● RECORD EXCERPTS:
(** C5.  In the explicit-version branch of [getcmd] (the query is
    neither empty nor ["latest"]): a query that is not a valid semantic
    version makes the handler return the error "invalid version: ..."
    with nothing run and nothing rewritten; for a valid query for which
    [MaxVersion], constrained by the query, finds nothing, the query
    itself is the target version and the handler goes on with it. *)
Theorem getcmd_explicit_version
    (fl : GetFlags) (arg0 pkgpath query : string) (m : ProxyModule W) :
  get_args fl = [arg0] ->
  packages.SplitSpec arg0 = (pkgpath, query) ->
  QueryPackage W pkgpath (get_cached fl) = inr m ->
  query <> "" -> query <> "latest" ->
  (semver.IsValid query = false ->
     getcmd W fl = fail (ErrorString ("invalid version: " +:+ query)))
  /\ (semver.IsValid query = true ->
      MaxVersion W m query (get_pre fl) = "" ->
      getcmd_version W fl m query = ret (query, query)
      /\ getcmd W fl =
           getcmd_apply W fl (ModPrefix W (mod_Path W m))
             (snd (fst (SplitPath W (ModPrefix W (mod_Path W m)) pkgpath))) query query).
Proof.
  intros Hargs Hsplit Hq Hne Hnl.
  rewrite (getcmd_unfold fl arg0 pkgpath query m Hargs Hsplit Hq).
  unfold getcmd_version.
  rewrite (eqb_false_of_ne _ _ Hne), (eqb_false_of_ne _ _ Hnl).
  split.
  - intros ->. reflexivity.
  - intros -> ->. simpl. split; [reflexivity|]. apply bind_ret.
Qed.

(** C6 (the code departs from the claim).  [getcmd] has no case for
    ["master"] and ["default"]: they reach the explicit-version branch
    and are refused as invalid versions.  The earlier [get] handler has
    the case: there they resolve by a fresh [Latest] lookup to its
    newest version, as ["latest"] does. *)
Theorem getcmd_master_default
    (fl : GetFlags) (arg0 pkgpath query : string) (m : ProxyModule W) :
  get_args fl = [arg0] ->
  packages.SplitSpec arg0 = (pkgpath, query) ->
  QueryPackage W pkgpath (get_cached fl) = inr m ->
  query = "master" \/ query = "default" ->
  getcmd W fl = fail (ErrorString ("invalid version: " +:+ query))
  /\ get_version W fl m query =
       (latest <- lift (Latest W (mod_Path W m) (get_cached fl)) ;;
        ret (MaxVersion W latest "" (get_pre fl), query))
  /\ get_version W fl m "latest" =
       (latest <- lift (Latest W (mod_Path W m) (get_cached fl)) ;;
        ret (MaxVersion W latest "" (get_pre fl), MaxVersion W latest "" (get_pre fl))).
Proof.
  intros Hargs Hsplit Hq Hquery.
  rewrite (getcmd_unfold fl arg0 pkgpath query m Hargs Hsplit Hq).
  destruct Hquery as [-> | ->]; repeat split; reflexivity.
Qed.

(** C7.  The callback [get] hands to the rewriter skips every import
    path that the rewrite would leave as it is: when the new path
    computed for [path] is [path] itself, the answer is [ErrSkip] and
    nothing is printed. *)
Theorem get_rewrite_fn_idempotent (modprefix version pkgdir name path : string) :
  JoinPath W modprefix version (snd (fst (SplitPath W modprefix path))) = path ->
  get_rewrite_fn W modprefix version pkgdir name path = ([], ("", Some ErrSkip)).
Proof.
  intros H. unfold get_rewrite_fn.
  destruct (SplitPath W modprefix path) as [[modpath pkgdir0] ok]. simpl in H.
  destruct ok; simpl; [|reflexivity].
  destruct (negb (String.eqb pkgdir "") && negb (String.eqb pkgdir pkgdir0)); [reflexivity|].
  rewrite H, String.eqb_refl. reflexivity.
Qed.

(** The callback never answers with the path it was given. *)
Lemma get_rewrite_fn_changes (modprefix version pkgdir name path newpath : string) tr :
  get_rewrite_fn W modprefix version pkgdir name path = (tr, (newpath, None)) ->
  newpath <> path.
Proof.
  unfold get_rewrite_fn.
  destruct (SplitPath W modprefix path) as [[modpath pkgdir0] ok].
  destruct ok; simpl; [|discriminate].
  destruct (negb (String.eqb pkgdir "") && negb (String.eqb pkgdir pkgdir0)); [discriminate|].
  destruct (String.eqb _ path) eqn:E; [discriminate|].
  intros [= _ <-]. apply String.eqb_neq. exact E.
Qed.

(** Every task of [listcmd] returns nil, whatever the lookup did. *)
Lemma list_task_returns_nil (fl : ListFlags) (dep : Dependency) :
  snd (list_task W fl dep) = None.
Proof.
  unfold list_task. destruct (Latest W _ _) as [err|m]; [reflexivity|].
  destruct (list_major fl && _); [reflexivity|].
  destruct (Compare W _ _ <=? 0); reflexivity.
Qed.

Lemma group_Wait_all_nil (fl : ListFlags) (finished : list Dependency) :
  group_Wait (map (fun dep => snd (list_task W fl dep)) finished) = None.
Proof.
  induction finished as [|dep rest IH]; simpl; [reflexivity|].
  rewrite list_task_returns_nil. exact IH.
Qed.

Lemma list_task_lookup_failed (fl : ListFlags) (dep : Dependency) (err : error) :
  Latest W (dep_Path dep) (list_cached fl) = inl err ->
  list_task W fl dep = ([Stderr (dep_Path dep +:+ ": failed: " +:+ error_msg err)], None).
Proof. unfold list_task. intros ->. reflexivity. Qed.

End HandlerProperties.

(** ** The handlers run on the sample world *)

Lemma getcmd_explicit_version_witness :
  getcmd sample_world (sample_flags "example.com/lib@nonsense")
  = fail (ErrorString "invalid version: nonsense")
  /\ getcmd_version sample_world (sample_flags "example.com/lib@v3.0.0")
       "example.com/lib" "v3.0.0"
     = ret ("v3.0.0", "v3.0.0").
Proof.
  split.
  - apply (getcmd_explicit_version sample_world
             (sample_flags "example.com/lib@nonsense")
             "example.com/lib@nonsense" "example.com/lib" "nonsense" "example.com/lib");
      try reflexivity; discriminate.
  - apply (getcmd_explicit_version sample_world
             (sample_flags "example.com/lib@v3.0.0")
             "example.com/lib@v3.0.0" "example.com/lib" "v3.0.0" "example.com/lib");
      try reflexivity; discriminate.
Defined.

Example getcmd_explicit_run :
  getcmd sample_world (sample_flags "example.com/lib@v3.0.0")
  = ([Stdout "go get example.com/lib/v3@v3.0.0";
      Exec "." ["go"; "get"; "example.com/lib/v3@v3.0.0"]], inr tt).
Proof. vm_compute. reflexivity. Qed.

Lemma getcmd_master_default_witness :
  getcmd sample_world (sample_flags "example.com/lib@master")
  = fail (ErrorString "invalid version: master").
Proof.
  apply (getcmd_master_default sample_world
           (sample_flags "example.com/lib@master")
           "example.com/lib@master" "example.com/lib" "master" "example.com/lib");
    try reflexivity.
  left. reflexivity.
Defined.

Example get_master_run :
  get sample_world (sample_flags "example.com/lib@master")
  = ([Stdout "go get example.com/lib/v2@master";
      Exec "." ["go"; "get"; "example.com/lib/v2@master"]], inr tt)
  /\ get sample_world (sample_flags "example.com/lib@latest")
     = ([Stdout "go get example.com/lib/v2@v2.3.1";
         Exec "." ["go"; "get"; "example.com/lib/v2@v2.3.1"]], inr tt).
Proof. split; vm_compute; reflexivity. Qed.

Lemma get_rewrite_fn_idempotent_witness :
  get_rewrite_fn sample_world "example.com/lib" "v2.3.1" "" "main.go" "example.com/lib/v2/sub"
  = ([], ("", Some ErrSkip)).
Proof.
  apply (get_rewrite_fn_idempotent sample_world
           "example.com/lib" "v2.3.1" "" "main.go" "example.com/lib/v2/sub").
  reflexivity.
Defined.

Example get_rewrite_fn_run :
  get_rewrite_fn sample_world "example.com/lib" "v2.3.1" "" "main.go" "example.com/lib/sub"
  = ([Stdout "main.go: example.com/lib/sub -> example.com/lib/v2/sub"],
     ("example.com/lib/v2/sub", None)).
Proof. vm_compute. reflexivity. Qed.

Example listcmd_run :
  group_run sample_world sample_list_flags
    [mkDep "example.com/gone" "v1.0.0"; mkDep "example.com/lib" "v1.4.0"]
  = ([Stderr "example.com/gone: failed: 404 Not Found";
      Stdout "example.com/lib: v1.4.0 [latest v2.3.1]"], inr tt).
Proof. vm_compute. reflexivity. Qed.

(** ** More facts about the string functions *)

Section SliceAndIndexFacts.
Import strings.

Lemma app_cons (x : ascii) (a b : string) : String x a +:+ b = String x (a +:+ b).
Proof. reflexivity. Qed.

Lemma app_nil_l (b : string) : "" +:+ b = b.
Proof. reflexivity. Qed.

Lemma app_assoc (a b c : string) : (a +:+ b) +:+ c = a +:+ b +:+ c.
Proof.
  induction a as [|x a IH]; [reflexivity|].
  rewrite !app_cons, IH. reflexivity.
Qed.

Lemma app_nil_r (a : string) : a +:+ "" = a.
Proof. induction a as [|x a IH]; [reflexivity|]. rewrite app_cons, IH. reflexivity. Qed.

Lemma length_app (a b : string) :
  String.length (a +:+ b) = (String.length a + String.length b)%nat.
Proof.
  induction a as [|x a IH]; [reflexivity|].
  rewrite app_cons. simpl. rewrite IH. reflexivity.
Qed.

Lemma len_app (a b : string) : len (a +:+ b) = len a + len b.
Proof. unfold len. rewrite length_app. lia. Qed.

Lemma len_nonneg (s : string) : 0 <= len s.
Proof. unfold len. lia. Qed.

Lemma take_bytes_app (p r : string) : take_bytes (String.length p) (p +:+ r) = p.
Proof.
  induction p as [|x p IH]; [reflexivity|].
  rewrite app_cons. simpl. rewrite IH. reflexivity.
Qed.

Lemma slice_to_app (p r : string) : slice_to (p +:+ r) (len p) = p.
Proof. unfold slice_to, len. rewrite Nat2Z.id. apply take_bytes_app. Qed.

Lemma slice_to_len (s : string) : slice_to s (len s) = s.
Proof. rewrite <- (app_nil_r s) at 1. apply slice_to_app. Qed.

Lemma index_from_shift (sub s : string) (i : Z) :
  index_from s sub i
  = if 0 <=? index_from s sub 0 then i + index_from s sub 0 else -1.
Proof.
  revert i. induction s as [|x s IH]; intros i; simpl.
  - destruct (HasPrefix "" sub); simpl; [f_equal; lia|reflexivity].
  - destruct (HasPrefix (String x s) sub); simpl; [lia|].
    change (0 + 1) with 1. rewrite (IH (i + 1)), (IH 1).
    destruct (0 <=? index_from s sub 0) eqn:E.
    + apply Z.leb_le in E.
      assert ((0 <=? 1 + index_from s sub 0) = true) as -> by (apply Z.leb_le; lia). lia.
    + reflexivity.
Qed.

(** Searching for one byte [c]. *)
Lemma Index_byte_cons (c d : ascii) (s : string) :
  Index (String d s) (String c "")
  = if Ascii.eqb c d then 0
    else if 0 <=? Index s (String c "") then 1 + Index s (String c "") else -1.
Proof.
  unfold Index. simpl. rewrite andb_true_r.
  destruct (Ascii.eqb c d); [reflexivity|]. apply index_from_shift.
Qed.

Lemma Contains_byte_cons (c d : ascii) (s : string) :
  Contains (String d s) (String c "") = Ascii.eqb c d || Contains s (String c "").
Proof.
  unfold Contains. rewrite Index_byte_cons.
  destruct (Ascii.eqb c d); [reflexivity|]. simpl.
  destruct (0 <=? Index s (String c "")) eqn:E; [|reflexivity].
  apply Z.leb_le in E. apply Z.leb_le. lia.
Qed.

Lemma Contains_byte_nil (c : ascii) : Contains "" (String c "") = false.
Proof. reflexivity. Qed.

Lemma index_from_range (sub s : string) (i : Z) :
  index_from s sub i = -1 \/ i <= index_from s sub i.
Proof.
  revert i. induction s as [|x s IH]; intros i; simpl.
  - destruct (HasPrefix "" sub); [right; lia|left; reflexivity].
  - destruct (HasPrefix (String x s) sub); [right; lia|].
    destruct (IH (i + 1)) as [H|H]; [left; exact H|right; lia].
Qed.

Lemma Index_absent (s sub : string) : Contains s sub = false -> Index s sub = -1.
Proof.
  unfold Contains. intros H. apply Z.leb_gt in H.
  destruct (index_from_range sub s 0) as [E|E]; [exact E|]. unfold Index in *. lia.
Qed.

(** The first occurrence of a byte: nothing before it contains the byte. *)
Lemma Index_byte_first (c : ascii) (a b : string) :
  Contains a (String c "") = false ->
  Index (a +:+ String c b) (String c "") = len a.
Proof.
  induction a as [|d a IH]; intros H.
  - rewrite app_nil_l, Index_byte_cons, Ascii.eqb_refl. reflexivity.
  - rewrite Contains_byte_cons in H. apply orb_false_iff in H as [Hd Ha].
    rewrite app_cons, Index_byte_cons, Hd, (IH Ha).
    assert ((0 <=? len a) = true) as -> by (apply Z.leb_le, len_nonneg).
    unfold len. simpl String.length. lia.
Qed.

Lemma Contains_byte_split (c : ascii) (s : string) :
  Contains s (String c "") = true ->
  exists a b, s = a +:+ String c b /\ Contains a (String c "") = false.
Proof.
  induction s as [|d s IH]; intros H.
  - discriminate H.
  - rewrite Contains_byte_cons in H. destruct (Ascii.eqb c d) eqn:E.
    + apply Ascii.eqb_eq in E. subst d. exists "", s. split; reflexivity.
    + simpl in H. destruct (IH H) as (a & b & -> & Ha).
      exists (String d a), b. split; [reflexivity|].
      rewrite Contains_byte_cons, E, Ha. reflexivity.
Qed.

Lemma Contains_byte_app (c : ascii) (a b : string) :
  Contains (a +:+ b) (String c "") = Contains a (String c "") || Contains b (String c "").
Proof.
  induction a as [|d a IH]; [reflexivity|].
  rewrite app_cons, !Contains_byte_cons, IH. apply orb_assoc.
Qed.

Lemma slice_from_app_byte (a b : string) (c : ascii) :
  slice_from (a +:+ String c b) (len a + 1) = b.
Proof.
  change (String c b) with (String c "" +:+ b). rewrite <- app_assoc.
  replace (len a + 1) with (len (a +:+ String c "")); [apply slice_from_app|].
  rewrite len_app. reflexivity.
Qed.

● TASK DESCRIPTION: The required output is the exact run of lines from the one with "Lemma slice_from_app_byte (a" through the final line of the entries.

● SOLUTION TO THIS PROBLEM:
Lemma slice_from_app_byte (a b : string) (c : ascii) :
  slice_from (a +:+ String c b) (len a + 1) = b.
Proof.
  change (String c b) with (String c "" +:+ b). rewrite <- app_assoc.
  replace (len a + 1) with (len (a +:+ String c "")); [apply slice_from_app|].
  rewrite len_app. reflexivity.
Qed.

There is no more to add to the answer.